Now that the “supercommittee” of Congress has failed to reach a compromise to restore some fiscal sanity to our national debt, let us consider for a moment what a monumental failure of leadership this waste of time turned out to be.
For starters, their task was to reduce the federal deficit by $1.2 trillion over 10 years, which according to my simplistic math works out to be about $120 billion per year. Once again the media contributed to Washington spin by allowing the talking heads to play loose with the denominator (over 10 years vs. per year). This $1.2 trillion figure is chump change compared to our current annual deficit of $1.4 trillion EACH YEAR. The bozos couldn’t even work out a deal to reduce the current deficit by 10%.

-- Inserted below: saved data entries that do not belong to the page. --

Lemma removed_wf (l : list ReportBlock) i b :
  l !! i = Some b -> NoDup (map rb_ID l) -> Forall block_ok l ->
  NoDup (map rb_ID (remove_at i l)) /\ rb_ID b ∉ map rb_ID (remove_at i l) /\ Forall block_ok (remove_at i l) /\ block_ok b.
Proof.
  intros Hi%remove_block_perm Hnd Hl. rewrite Hi in Hnd, Hl. simpl in Hnd.
  apply NoDup_cons in Hnd as [? ?]. by apply Forall_cons in Hl as [? ?].
Qed.

Lemma texts_ok {A} (r : res string A) a : texts r = Ok a -> r = Ok a.
Proof. unfold texts. destruct r; [|done]. by intros [= ->]. Qed.

Lemma exact_field_required field v : validateExactReportField field v true = Ok tt -> exact_id v.
Proof.
  unfold validateExactReportField, exact_id. simpl. destruct (blank v); [done|]. destruct (not_exact v); [done|]. done.
Qed.
Lemma exact_field_optional field v : validateExactReportField field v false = Ok tt -> not_exact v = false.
Proof. unfold validateExactReportField. simpl. by destruct (not_exact v). Qed.

Lemma build_block_ok p b :
  exact_id (bp_BlockID p) -> not_exact (bp_ChartID p) = false -> buildReportBlock p = Ok b ->
  block_ok b /\ b = {| rb_ID := bp_BlockID p; rb_Kind := bp_BlockKind p; rb_Title := bp_Title p;
                       rb_Content := bp_Content p; rb_ChartID := bp_ChartID p; rb_Sources := bp_Sources p |}.
Proof.
  intros Hid Hchart. unfold buildReportBlock.
  destruct (texts (check_sources (bp_Sources p))) as [[]|] eqn:Hs; [|done]. apply texts_ok in Hs.
  destruct (_ || _) eqn:Hk.
  - destruct (blank (bp_Content p)) eqn:Hc; [done|]. intros [= <-]. split; [|done].
    split; [done|]. split; [done|]. split; [done|]. left. simpl.
    apply orb_true_iff in Hk as [->%String.eqb_eq | ->%String.eqb_eq]; auto.
  - destruct (bp_BlockKind p =? "chart") eqn:Hkc; [|done]. destruct (blank (bp_ChartID p)) eqn:Hc; [done|].
    intros [= <-]. reflect_bools. split; [|done]. split; [done|]. split; [done|]. split; [done|]. by right.
Qed.
Lemma step_owned l lab l' : step l lab = Some l' -> healthy l lab = true -> owned l -> owned l'.
Proof.
  destruct lab; intros Hstep Hok Hown.
  - by eapply chat_owned.
  - by eapply submit_owned.
  - by eapply start_owned.
  - by eapply resume_owned.
  - by eapply dispatch_owned.
  - by eapply event_owned.
  - by eapply usage_owned.
  - by eapply exit_owned.
  - cbn [step healthy] in *. injection Hstep as <-. apply negb_eqb_true in Hok. by apply run_owned_cancel.
  - cbn [step] in *. by injection Hstep as <-.
Qed.

Lemma healthy_steps_owned l labs l' : healthy_steps l labs = Some l' -> owned l -> owned l'.
Proof.
  revert l. induction labs as [|lab rest IH]; intros l; cbn [healthy_steps]; [by intros [= ->]|].
  destruct (healthy l lab) eqn:Hok; [|done]. destruct (step l lab) as [l1|] eqn:Hstep; [|done].
  intros Hrest Hown. apply (IH l1 Hrest). by eapply step_owned.
Qed.

Lemma executing_active l : length (executing l) <= length (active l).
Proof.
  unfold executing, active. induction (lf_owners l) as [|[id p] rest IH]; [done|]. rewrite !filter_cons.
  cbn [snd]. repeat case_decide; simpl; (lia || naive_solver).
Qed.

(** * Lemmas: a wedged run stays *)

Section stuck.
Context (runID : string).

Lemma stuck_same s s' : ss_ActiveRun s' = ss_ActiveRun s -> stuck runID s -> stuck runID s'.
Proof. intros Heq (r & Hr & ?). exists r. by rewrite Heq. Qed.

Lemma stuck_other s id : stuck runID s -> id <> runID ->
  forall r, ss_ActiveRun s = Some r -> sr_RunID r =? id = false.
Proof. intros (r' & Hr' & Hid & _) Hne r Hr. apply String.eqb_neq. congruence. Qed.

Lemma stuck_finish s id now : id <> runID -> stuck runID s -> stuck runID (FinishRun s id now).1.
Proof.
  intros Hne Hs. pose proof (stuck_other s id Hs Hne) as Ho. unfold FinishRun.
  destruct (ss_ActiveRun s) as [r|]; [|done]. by rewrite Ho.
Qed.
Lemma stuck_suspend s id now : id <> runID -> stuck runID s -> stuck runID (SuspendRun s id now).1.
Proof.
  intros Hne Hs. pose proof (stuck_other s id Hs Hne) as Ho. unfold SuspendRun.
  destruct (ss_ActiveRun s) as [r|]; [|done]. by rewrite Ho.
Qed.
Lemma stuck_update s id c : id <> runID -> stuck runID s -> stuck runID (UpdateCancelFunc s id c).1.
Proof.
  intros Hne Hs. pose proof (stuck_other s id Hs Hne) as Ho. unfold UpdateCancelFunc.
  destruct (ss_ActiveRun s) as [r|]; [|done]. by rewrite Ho.
Qed.
Lemma stuck_return s id now : id <> runID -> stuck runID s -> stuck runID (ReturnRunToWaiting s id now).1.
Proof.
  intros Hne Hs. pose proof (stuck_other s id Hs Hne) as Ho. unfold ReturnRunToWaiting.
  destruct (ss_ActiveRun s) as [r|]; [|done]. by rewrite Ho.
Qed.
Lemma stuck_cancel s id now : stuck runID s -> stuck runID (CancelRun s id now).1.
Proof.
  intros (r & Hr & Hid & Hst). destruct (cancel_any s r Hr id now) as [Heq | Heq]; [by exists r|].
  by exists (with_status r "cancelling").
Qed.
Lemma stuck_report_hook s id ev now : id <> runID -> stuck runID s -> stuck runID (reportLifecycleHook s id ev now).
Proof.
  intros Hne Hs. unfold reportLifecycleHook, handlePersistenceFailure, finishTerminalRun.
  destruct ev as [|preview delivery| | | |]; try done.
  destruct (bool_decide (preview = Some false)), delivery as [[]|];
    repeat (done || apply stuck_cancel || (apply stuck_finish; [done|]) || apply (stuck_same s)
            || (apply (stuck_same (CancelRun s id now).1); [done|])).
Qed.
Lemma stuck_emit s id ev delivered now : id <> runID -> stuck runID s -> stuck runID (Emit s id ev delivered now).
Proof.
  intros Hne Hs. unfold Emit. destruct delivered; [|by apply stuck_cancel].
  pose proof (stuck_report_hook s id ev now Hne Hs). unfold runLifecycleHook, finishTerminalRun.
  destruct (blank id); [done|]. destruct ev; (done || by apply stuck_finish || by apply stuck_suspend).
Qed.

Lemma wedged_owner_step l i p f l' :
  owner_step l i p f = Some l' -> wedged runID l ->
  (forall id, (p <> PUnwinding -> id <> runID) -> stuck runID (f id).1 /\ (p = PUnwinding -> (f id).2 = None \/ (f id).2 = Some PUnwinding)) ->
  wedged runID l'.
Proof.
  unfold owner_step. intros Hstep [Hs Hown] Hf. destruct (lf_owners l !! i) as [[id q]|] eqn:Hi; [|done].
  destruct (decide (q = p)) as [->|]; [|done].
  assert (p <> PUnwinding -> id <> runID) as Hne.
  { intros Hp. apply (Hown (id, p)); [by eapply list_elem_of_lookup_2|done]. }
  destruct (Hf id Hne) as [Hs' Hnone]. destruct (f id) as [s next]. injection Hstep as <-. split; [exact Hs'|].
  cbn [life lf_owners fst snd] in *. intros o Ho Hact. destruct next as [n|].
  - apply list_elem_of_lookup in Ho as [j Hj]. rewrite list_lookup_insert_Some in Hj.
    destruct Hj as [(<- & <- & _)|(_ & Hj)]; [|apply Hown; [by eapply list_elem_of_lookup_2|done]].
    apply Hne. intros ->. destruct (Hnone eq_refl) as [?|[= ->]]; done.
  - apply Hown; [|done]. apply (elem_of_remove_at _ _ _ o Hi). by right.
Qed.

Lemma stuck_refuses s newID c now : stuck runID s -> exists e, chat_begin s newID c now = (s, Err e).
Proof.
  intros (r & Hr & _ & Hst). unfold chat_begin, ConsumeWaitingRun, ConsumeWaitingRunExact, StartRun. rewrite Hr.
  apply String.eqb_neq in Hst. rewrite Hst. change ("" =? "") with true. cbn [negb]. rewrite Hr.
  destruct (ss_detached s); by eexists.
Qed.
Lemma stuck_not_waiting s id now : stuck runID s -> submit_begin s id now = (s, None).
Proof.
  intros (r & Hr & _ & Hst). unfold submit_begin, GetWaitingRunID. rewrite Hr. apply String.eqb_neq in Hst. by rewrite Hst.
Qed.
(* ===== verification/SqlGuard.v ===== *)
(** The guard on model-written SQL of [data/schema.go]: which texts are accepted as one
    read-only statement, how literals and comments are stripped, which table references
    are seen, and how identifiers are quoted ([data/ingester.go]).

    The two scanners of the code are loops over the bytes with four flags.  They are
    related to a reference lexer, an inductive relation that cuts a text into code
    bytes, quoted texts and comments. *)
From S2P Require Import Prelude.
From S2P Require Import GoStrings.
From S2P Require Import GoText.
From Stdlib Require Import Ascii.
Open Scope string_scope.
Open Scope list_scope.

Definition squote : ascii := "039"%char.
Definition dquote : ascii := "034"%char.
Definition newline : ascii := "010"%char.

(** [i+1 < len(query) && query[i+1] == c] *)
Definition next_is (c : ascii) (l : bytes) : bool :=
  match l with d :: _ => Ascii.eqb d c | [] => false end.
(** [i++] *)
Definition skip (l : bytes) : bytes := match l with _ :: t => t | [] => l end.

(** The flags are, in order, inSingleQuote, inDoubleQuote, inLineComment and
    inBlockComment. *)
Fixpoint hasMultipleStatements_from (sq dq lc bc : bool) (q : bytes) : bool :=
  match q with
  | [] => false
  | ch :: rest =>
      if lc then hasMultipleStatements_from sq dq (negb (Ascii.eqb ch newline)) bc rest
      else if bc then
        if Ascii.eqb ch "*" && next_is "/" rest
        then hasMultipleStatements_from sq dq lc false (skip rest)
        else hasMultipleStatements_from sq dq lc bc rest
      else if sq then
        if Ascii.eqb ch squote then
          if next_is squote rest then hasMultipleStatements_from sq dq lc bc (skip rest)
          else hasMultipleStatements_from false dq lc bc rest
        else hasMultipleStatements_from sq dq lc bc rest
      else if dq then
        if Ascii.eqb ch dquote then
          if next_is dquote rest then hasMultipleStatements_from sq dq lc bc (skip rest)
          else hasMultipleStatements_from sq false lc bc rest
        else hasMultipleStatements_from sq dq lc bc rest
      else if Ascii.eqb ch "-" && next_is "-" rest then
        hasMultipleStatements_from sq dq true bc (skip rest)
      else if Ascii.eqb ch "/" && next_is "*" rest then
        hasMultipleStatements_from sq dq lc true (skip rest)
      else if Ascii.eqb ch squote then hasMultipleStatements_from true dq lc bc rest
      else if Ascii.eqb ch dquote then hasMultipleStatements_from sq true lc bc rest
      else if Ascii.eqb ch ";" then true
      else hasMultipleStatements_from sq dq lc bc rest
  end.
Definition hasMultipleStatements (query : string) : bool :=
  hasMultipleStatements_from false false false false (to_bytes query).

Fixpoint strip_from (sq dq lc bc : bool) (q : bytes) : bytes :=
  match q with
  | [] => []
  | ch :: rest =>
      if lc then
        if Ascii.eqb ch newline then " "%char :: strip_from sq dq false bc rest
        else strip_from sq dq lc bc rest
      else if bc then
        if Ascii.eqb ch "*" && next_is "/" rest
        then " "%char :: strip_from sq dq lc false (skip rest)
        else strip_from sq dq lc bc rest
      else if sq then
        if Ascii.eqb ch squote then
          if next_is squote rest then strip_from sq dq lc bc (skip rest)
          else " "%char :: strip_from false dq lc bc rest
        else strip_from sq dq lc bc rest
      else if dq then
        if Ascii.eqb ch dquote then
          if next_is dquote rest then strip_from sq dq lc bc (skip rest)
          else " "%char :: strip_from sq false lc bc rest
        else strip_from sq dq lc bc rest
      else if Ascii.eqb ch "-" && next_is "-" rest then strip_from sq dq true bc (skip rest)
      else if Ascii.eqb ch "/" && next_is "*" rest then strip_from sq dq lc true (skip rest)
      else if Ascii.eqb ch squote then " "%char :: strip_from true dq lc bc rest
      else if Ascii.eqb ch dquote then " "%char :: strip_from sq true lc bc rest
      else ch :: strip_from sq dq lc bc rest
  end.
Definition stripSQLStringsAndComments (query : string) : string :=
  of_bytes (strip_from false false false false (to_bytes query)).

Inductive QueryError : Type :=
| EmptySQL | SurroundingSpace | SeveralStatements | NotReadOnly.

(** The upper-case table of [unicode] is an argument. *)
Definition normalizeReadOnlyQuery (table : Z -> Z) (query : string) : res QueryError string :=
  guard negb (TrimSpace query =? "")%string else EmptySQL;;
  guard (query =? TrimSpace query)%string else SurroundingSpace;;
  guard negb (hasMultipleStatements query) else SeveralStatements;;
  let inspection := stripSQLStringsAndComments query in
  match Fields (ToUpper table (TrimSpace inspection)) with
  | w :: _ => if (w =? "SELECT")%string || (w =? "WITH")%string then Ok query else Err NotReadOnly
  | [] => Err NotReadOnly
  end.
Definition NormalizeReadOnlyQuery := normalizeReadOnlyQuery.

(** ** Table references *)

(** [[A-Za-z_]] and [[A-Za-z0-9_$]] under [(?i)]: case folding adds U+017F (long s) and
    U+212A (the Kelvin sign). *)
Definition folded_letters : re :=
  RAlt (RSeq (byte_is "197") (byte_is "191"))
       (RSeq (byte_is "226") (RSeq (byte_is "132") (byte_is "170"))).
Definition is_letter (c : ascii) : bool := in_range 65 90 c || in_range 97 122 c.
Definition ident_start : re := RAlt (RByte (fun c => is_letter c || Ascii.eqb c "_")) folded_letters.
Definition ident_rest : re :=
  RAlt (RByte (fun c => is_letter c || in_range 48 57 c || Ascii.eqb c "_" || Ascii.eqb c "$")) folded_letters.
Definition re_ident : re := RSeq ident_start (RStar ident_rest).
Definition re_quoted (q : ascii) : re :=
  RSeq (byte_is q) (RSeq (RPlus (RByte (fun c => negb (Ascii.eqb c q)))) (byte_is q)).
Definition re_name : re := RAlt (re_quoted dquote) (RAlt (re_quoted "`") re_ident).

Definition queryTableRefPattern : re :=
  RSeq RBound (RSeq (RAlt (word_is "FROM") (word_is "JOIN")) (RSeq (RPlus re_space)
    (RGroup (RSeq re_name
      (ROpt (RSeq (RStar re_space) (RSeq (byte_is ".") (RSeq (RStar re_space) re_name)))))))).
(** [AS] under [(?i)]: the [S] also matches U+017F. *)
Definition re_as : re := RSeq (letter_is "A") (RAlt (letter_is "S") (RSeq (byte_is "197") (byte_is "191"))).
Definition queryCTEPattern : re :=
  RSeq RBound (RSeq (RAlt (word_is "WITH") (byte_is ",")) (RSeq (RStar re_space)
    (RSeq (RGroup re_ident) (RSeq (RPlus re_space) (RSeq re_as (RSeq (RStar re_space) (byte_is "("))))))).

(** [trimmed[1:len(trimmed)-1]] *)
Definition inner (l : bytes) : bytes := removelast (skip l).

Definition quoted_by (q : ascii) (l : bytes) : bool :=
  next_is q l && match last l with Some c => Ascii.eqb c q | None => false end.

Definition unquoteSQLIdentifier (part : string) : string :=
  let trimmed := TrimSpace part in
  let l := to_bytes trimmed in
  if (2 <=? length l)%nat then
    if quoted_by dquote l then of_bytes (undouble_byte dquote (inner l))
    else if quoted_by "`" l then of_bytes (undouble_byte "`" (inner l))
    else trimmed
  else trimmed.

Definition ExtractQueryTableRefs (query : string) : list string :=
  let inspection := to_bytes (stripSQLStringsAndComments query) in
  map (fun m => String.concat "." (map unquoteSQLIdentifier (Split (of_bytes m) "."%char)))
      (FindAllSubmatch queryTableRefPattern inspection)
  ++ map (fun m => unquoteSQLIdentifier (of_bytes m)) (FindAllSubmatch queryCTEPattern inspection).

(** ** Quoting identifiers *)

Inductive IdentError : Type := EmptyIdent | NulIdent | LongIdent (shown : string) | BadIdent (name : string).

Definition ident_byte (c : ascii) : bool := is_letter c || in_range 48 57 c || Ascii.eqb c "_".

Definition ValidateSQLIdent (name : string) : res IdentError unit :=
  guard negb (name =? "")%string else EmptyIdent;;
  guard (len name <=? 128)%Z else LongIdent (String.substring 0 20 name);;
  guard forallb ident_byte (to_bytes name) else BadIdent name;;
  Ok tt.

In the background of this nonsense is the stark reality that the baby boomers are just entering the Medicare and Social Security pools. Just the hospital portion of Medicare (Part A) is expected to grow from 3.6% of the GDP now to 5.2% of the GDP in 2030, according to a report of the Medicare trustees earlier this year. This assumes there is no fundamental change in how the program works.
How do we pay for this? An analysis by the Congressional Budget Office suggested that if Medicare costs increased by just 1% per year over GDP growth, income taxes would have to be raised 70% to cover the increased costs over the next 10 years. This is bad enough, but 1% is probably wishful thinking if no fundamental changes are made to Medicare. For the last 50 years the average healthcare inflation rate has been 2.5% over GPD growth, which would require a 160% increase in income taxes. Or we could keep doing what we’ve always done and just dump our national credit card debt on the backs of our children and grandchildren.
And while all these projections were being calculated and disseminated, Medicare elected to cover the new drug for metastatic prostate cancer, which increased life expectancy in its big study from 22 to 26 months at a cost of $93,000 just for the drug. This will add roughly $7 billion more per year to out national debt. I understand that legally the CMS folks were pretty much forced to approve the drug, but taking the broader view, this decision was insane. We’re going the wrong direction.
Sorry to be a wet blanket. I had hoped I could write an uplifting thankful message this season. But our children’s futures depend not on us sharing delusional uplifting platitudes with each other, but facing reality and making some difficult decisions. I am not thankful that our leaders can’t get the job done. They’re not even close.
I guess if there is a fundamental flaw in your commentary, it is the same flaw that many reasoned thinkers have engaged in, i.e., wasting the time performing an intellectual autopsy on a failed system of government which has slaved itself to the agendas of the special interests. When are we going to jolt ourselves into the realization that politics has sold our national soul to the devil of the government industrial medical coalition, as well as the universe of the other special interests associated with wealth privilege(s)? We might as well concede right now that our children will be the guaranteed perpetual bearers of our economic guilt – UNLESS WE FIND A WAY TO CORRECT OUR GLUTTONY FOR WEALTH AT THE EXPENSE OF AN OVERFATTED HEALTH CARE SYSTEM FOR A START. Can a nation of sheep do that?
How many wake up calls do we need, how many time do we need to get hit over the collective American head with a baseball bat before we realize that we need to quit the waste? Has anyone ever paid heed to the IOM’s announcement that one third of our 2.5 trillion annual health budget is pure waste???
We have the tools. If we want free market solutions, we have in our grasp the private sector initiatives to start to turn the tide of American health care greed into an intelligent exhibition of prudent management of costs that improve the qualities of our lives without bankrupting out nation. You know what I am addressing, and you know that we have conceded that our worst angels are guiding our egos in the wrong direction. Will no one step up to the plate on behalf of a bankrupting nation and stop the hemorrhaging of our vital health care dollars? Does no one have the intestinal fortitude to say “enough”, “we can do better!!”? Or is there nothing left for us to do except expound on the unfolding economic death sentence coming at us?